简单资源分配器结构的生命周期错误
Lifetime errors with a simple resource Allocator struct
我正在尝试制作一个简单的分配器,用于从固定的缓冲区池中分配和释放缓冲区。
struct AllocatedMemory<'a> {
mem: &'a mut [u8],
next: Option<&'a mut AllocatedMemory<'a>>,
}
struct Alloc<'a> {
glob: Option<&'a mut AllocatedMemory<'a>>,
}
impl<'a> Alloc<'a> {
fn alloc_cell(mut self: &mut Alloc<'a>) -> &mut AllocatedMemory<'a> {
let rest: Option<&'a mut AllocatedMemory<'a>>;
match self.glob {
Some(ref mut root_cell) => {
rest = std::mem::replace(&mut root_cell.next, None);
}
None => rest = None,
}
match std::mem::replace(&mut self.glob, rest) {
Some(mut root_cell) => {
return root_cell;
}
None => panic!("OOM"),
}
}
fn free_cell(mut self: &mut Alloc<'a>, mut val: &'a mut AllocatedMemory<'a>) {
match std::mem::replace(&mut self.glob, None) {
Some(mut x) => {
let discard = std::mem::replace(&mut val.next, Some(x));
let rest: Option<&'a mut AllocatedMemory<'a>>;
}
None => {}
}
self.glob = Some(val);
}
}
fn main() {
let mut buffer0: [u8; 1024] = [0; 1024];
let mut buffer1: [u8; 1024] = [0; 1024];
{
let mut cell1: AllocatedMemory = AllocatedMemory {
mem: &mut buffer1[0..1024],
next: None,
};
let mut cell0: AllocatedMemory = AllocatedMemory {
mem: &mut buffer0[0..1024],
next: None,
};
let mut allocator = Alloc { glob: None };
allocator.free_cell(&mut cell1); //populate allocator with a cell
allocator.free_cell(&mut cell0); //populate allocator with another cell (why does this fail?)

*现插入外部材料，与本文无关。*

(** [httparse::Request] after a complete parse, whose [method], [path] and [version] are there;
    [body] is the offset of what follows the head. *)
Record http_request := HttpRequest {
  body : nat;
  method : list Z;
  path : list Z;
  version : Z;
  headers : list header;
}.
Inductive parsed := Complete (r : http_request) | Partial | Unparsable.

Inductive http_error :=
| HttpIo (e : io_error)
| Incomplete                (** "incompleted http request" *)
| MalformedHead             (** [httparse::Error] *)
| InvalidHost
| InvalidAddress
| NotProxied
| InvalidUrl
| UnsupportedMethod
| TunnelFailed (e : io_error).

(** How the connection goes on: with [relay_tcp_remote], or over a tunnel that was opened on the
    spot and to which [initlen] bytes of request were written. *)
Inductive http_plan (S : Type) :=
| RemoteRelay (outbuf : list Z)
| DirectRelay (outbound : S) (initlen : Z).
Arguments RemoteRelay {_} _.
Arguments DirectRelay {_} _ _.

(** ** Requests *)

Definition CRLF_bytes : list Z := [13; 10].
Definition HTTP_200_CONNECTION_ESTABLISHED : list Z :=
  byte_string "HTTP/1.1 200 Connection Established" ++ CRLF_bytes
  ++ byte_string "X-Powered-By: noisy-shuttle" ++ CRLF_bytes ++ CRLF_bytes.
Definition HTTP_400_BAD_REQUEST : list Z :=
  byte_string "HTTP/1.1 400 Bad Request" ++ CRLF_bytes ++ CRLF_bytes
  ++ byte_string "<html><h1>Not Proxied Request</h1>Powered by noisy-shuttle</html>".
Definition HTTP_405_METHOD_NOT_ALLOWED : list Z :=
  byte_string "HTTP/1.1 405 Method Not Allowed" ++ CRLF_bytes ++ CRLF_bytes
  ++ byte_string "<html><h1>Method Not Allowed</h1>Powered by noisy-shuttle</html>".

(** A header for the proxy itself. *)
Definition is_proxy_header {E} (name : list Z) : res E bool :=
  if (6 <=? length name)%nat then
    prefix ← str_split name 6;
    Ok (eq_ignore_ascii_case prefix.1 (byte_string "Proxy-"))
  else Ok false.

(** The [filter_map] over the headers: those of the proxy are dropped, the last [Host] is noted. *)
Fixpoint filter_headers {E} (hs : list header) : res E (list header * option (list Z)) :=
  match hs with
  | [] => Ok ([], None)
  | h :: hs =>
      is_proxy_header h.1 ≫= fun proxy : bool =>
      filter_headers hs ≫= fun rest : list header * option (list Z) =>
      Ok (if proxy then rest
          else (h :: rest.1,
                match rest.2 with
                | Some host => Some host
                | None => if eq_ignore_ascii_case h.1 (byte_string "Host") then Some h.2 else None
                end))
  end.

Definition header_line (h : header) : list Z :=
  h.1 ++ byte_string ": " ++ (if from_utf8 h.2 then h.2 else []) ++ CRLF_bytes.

(** The head the code writes, in origin form. *)
Definition rewritten_head (method path : list Z) (hver : Z) (hs : list header) : list Z :=
  method ++ byte_string " " ++ path ++ byte_string " HTTP/1." ++ byte_string (pretty hver) ++ CRLF_bytes
  ++ concat (header_line <$> hs) ++ CRLF_bytes.

Definition proxied_methods : list (list Z) :=
  byte_string <$> ["GET"; "POST"; "OPTIONS"; "HEAD"; "PUT"; "DELETE"; "TRACE"; "PATCH"]%string.

Section http.
(** [uninit n] is what [vec_uninit(n)] contains; [http_parse] is [httparse::Request::parse];
    [addr_from_str] is [socks5_protocol::Address::from_str]. *)
Context {I St : Type} `{!AsyncIO I, !AsyncIO St, !Socks5 St} (uninit : nat -> list Z)
  (http_parse : list Z -> parsed) (addr_from_str : list Z -> option Addr).

Definition reply (b : list Z) : prog I http_error unit := prog_map_err HttpIo (write_all b).

(** The encoded request at the start of a fresh buffer, cut to its length. *)
Definition trojan_prefix {E} (dest_addr : Addr) : res E (list Z) :=
  '(buf, n) ← encode_request (Request Connect dest_addr) (uninit (Z.to_nat MAX_FIRST_PACKET_SIZE));
  Ok (take n buf).

(** CONNECT: success is reported before anything is connected; what follows the head goes out
    behind the request.  [buf] is [&buf[..end]]. *)
Definition serve_connect (url buf : list Z) (start : nat) : prog I http_error (http_plan St) :=
  match addr_from_str url with
  | None => fail InvalidAddress
  | Some dest_addr =>
      _ ← reply HTTP_200_CONNECTION_ESTABLISHED;
      prefix ← lift_res (trojan_prefix dest_addr);
      rest ← lift_res (slice buf start (length buf));
      mret (RemoteRelay (prefix ++ rest))
  end.

(** The first bytes for the tunnel of a request in absolute form, and [initlen]. *)
Definition absolute_outbuf {E} (dest_addr : Addr) (text buf : list Z) (start : nat)
    : res E (list Z * Z) :=
  prefix ← trojan_prefix dest_addr;
  rest ← slice buf start (length buf);
  Ok (prefix ++ text ++ rest, Z.of_nat (length text) + Z.of_nat (length rest)).

(** A request in absolute form.  [tunnel] is the outcome of [connector.connect()], used when there
    is no pool. *)
Definition serve_absolute (has_pool : bool) (tunnel : res io_error St) (method url : list Z) (hver : Z)
    (hs : list header) (buf : list Z) (start : nat) : prog I http_error (http_plan St) :=
  if bool_decide (head url = Some slash) then
    _ ← reply HTTP_400_BAD_REQUEST; fail NotProxied
  else
    extracted ← lift_res (extract_host_addr_from_url url);
    match extracted with
    | None => fail InvalidUrl
    | Some (h, port) =>
        if negb (length h <? 256)%nat then fail InvalidUrl else
        match url_to_relative url with
        | None => fail InvalidUrl
        | Some path =>
            '(outbuf, initlen) ←
              lift_res (absolute_outbuf (Domain h port) (rewritten_head method path hver hs) buf start);
            if has_pool then mret (RemoteRelay outbuf)
            else
              snowys ← lift_res (map_err TunnelFailed tunnel);
              match write_all outbuf snowys with
              | (Ok _, snowys) => mret (DirectRelay snowys initlen)
              | (Err e, _) => fail (HttpIo e)
              | (Panic, _) => panic
              | (Pending, _) => pending
              end
        end
    end.

(** A complete head. *)
Definition serve_request (has_pool : bool) (tunnel : res io_error St) (buf : list Z) (req : http_request)
    : prog I http_error (http_plan St) :=
  '(hs, host) ← lift_res (filter_headers (headers req));
  if negb (from_utf8 (default [] host)) then fail InvalidHost
  else if bool_decide (method req = byte_string "CONNECT") then
    serve_connect (path req) buf (body req)
  else if bool_decide (method req ∈ proxied_methods) then
    serve_absolute has_pool tunnel (method req) (path req) (version req) hs buf (body req)
  else
    _ ← reply HTTP_405_METHOD_NOT_ALLOWED; fail UnsupportedMethod.

(** The reading loop.  Every read starts at the beginning of the buffer while [end] grows, so what
    a second read is parsed with is laid over the first.  [reads] says how much each read returns,
    no more than the buffer holds; nothing is the end of the stream. *)
Fixpoint read_head (has_pool : bool) (tunnel : res io_error St) (buf : list Z) (end_ : nat)
    (reads : list (res io_error nat)) : prog I http_error (http_plan St) :=
  match reads with
  | [] => pending
  | r :: reads =>
      n ← lift_res (map_err HttpIo r);
      let n := Nat.min n (length buf) in
      if (n =? 0)%nat then fail Incomplete else
      data ← prog_map_err HttpIo (read_exact n);
      buf ← lift_res (write_slice buf 0 data);
      let end_ := (end_ + n)%nat in
      head ← lift_res (slice buf 0 end_);
      match http_parse head with
      | Complete req => serve_request has_pool tunnel head req
      | Partial => read_head has_pool tunnel buf end_ reads
      | Unparsable => fail MalformedHead
      end
  end.

(** [handle_connection_http] up to the relay. *)
Definition http_front (has_pool : bool) (tunnel : res io_error St) (reads : list (res io_error nat))
    : prog I http_error (http_plan St) :=
  read_head has_pool tunnel (uninit (Z.to_nat MAX_FIRST_PACKET_SIZE)) 0 reads.
End http.

(** ** Specification *)

Definition is_ascii (s : list Z) : Prop := Forall (fun b => 0 <= b < 128) s.

(** A header of the proxy, by its name. *)
Definition proxy_header (h : header) : bool :=
  eq_ignore_ascii_case (take 6 h.1) (byte_string "Proxy-").
Definition host_header (h : header) : bool := eq_ignore_ascii_case h.1 (byte_string "Host").

(** The headers that are passed on, and the host they name. *)
Definition kept_headers (hs : list header) : list header := filter (fun h => proxy_header h = false) hs.
Definition last_host (hs : list header) : option (list Z) :=
  snd <$> last (filter (fun h => host_header h = true) (kept_headers hs)).

(** The text parsed after two reads: the second laid over the first. *)
Definition overlay (u a b : list Z) : list Z :=
  b ++ take (length a) (drop (length b) (a ++ drop (length a) u)).

(** ** Proofs *)

Lemma eq_ignore_ascii_case_length a b : length a <> length b -> eq_ignore_ascii_case a b = false.
Proof.
  intros Hl. unfold eq_ignore_ascii_case. apply bool_decide_false. intros Heq.
  apply (f_equal length) in Heq. by rewrite !length_fmap in Heq.
Qed.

let mut x = allocator.alloc_cell();
allocator.free_cell(x);
let mut y = allocator.alloc_cell();
let mut z = allocator.alloc_cell();
allocator.free_cell(y);
allocator.free_cell(z);
}
}
错误是
error: `cell0` does not live long enough
allocator.free_cell(&mut cell0); //populate allocator with another cell (why does this fail?)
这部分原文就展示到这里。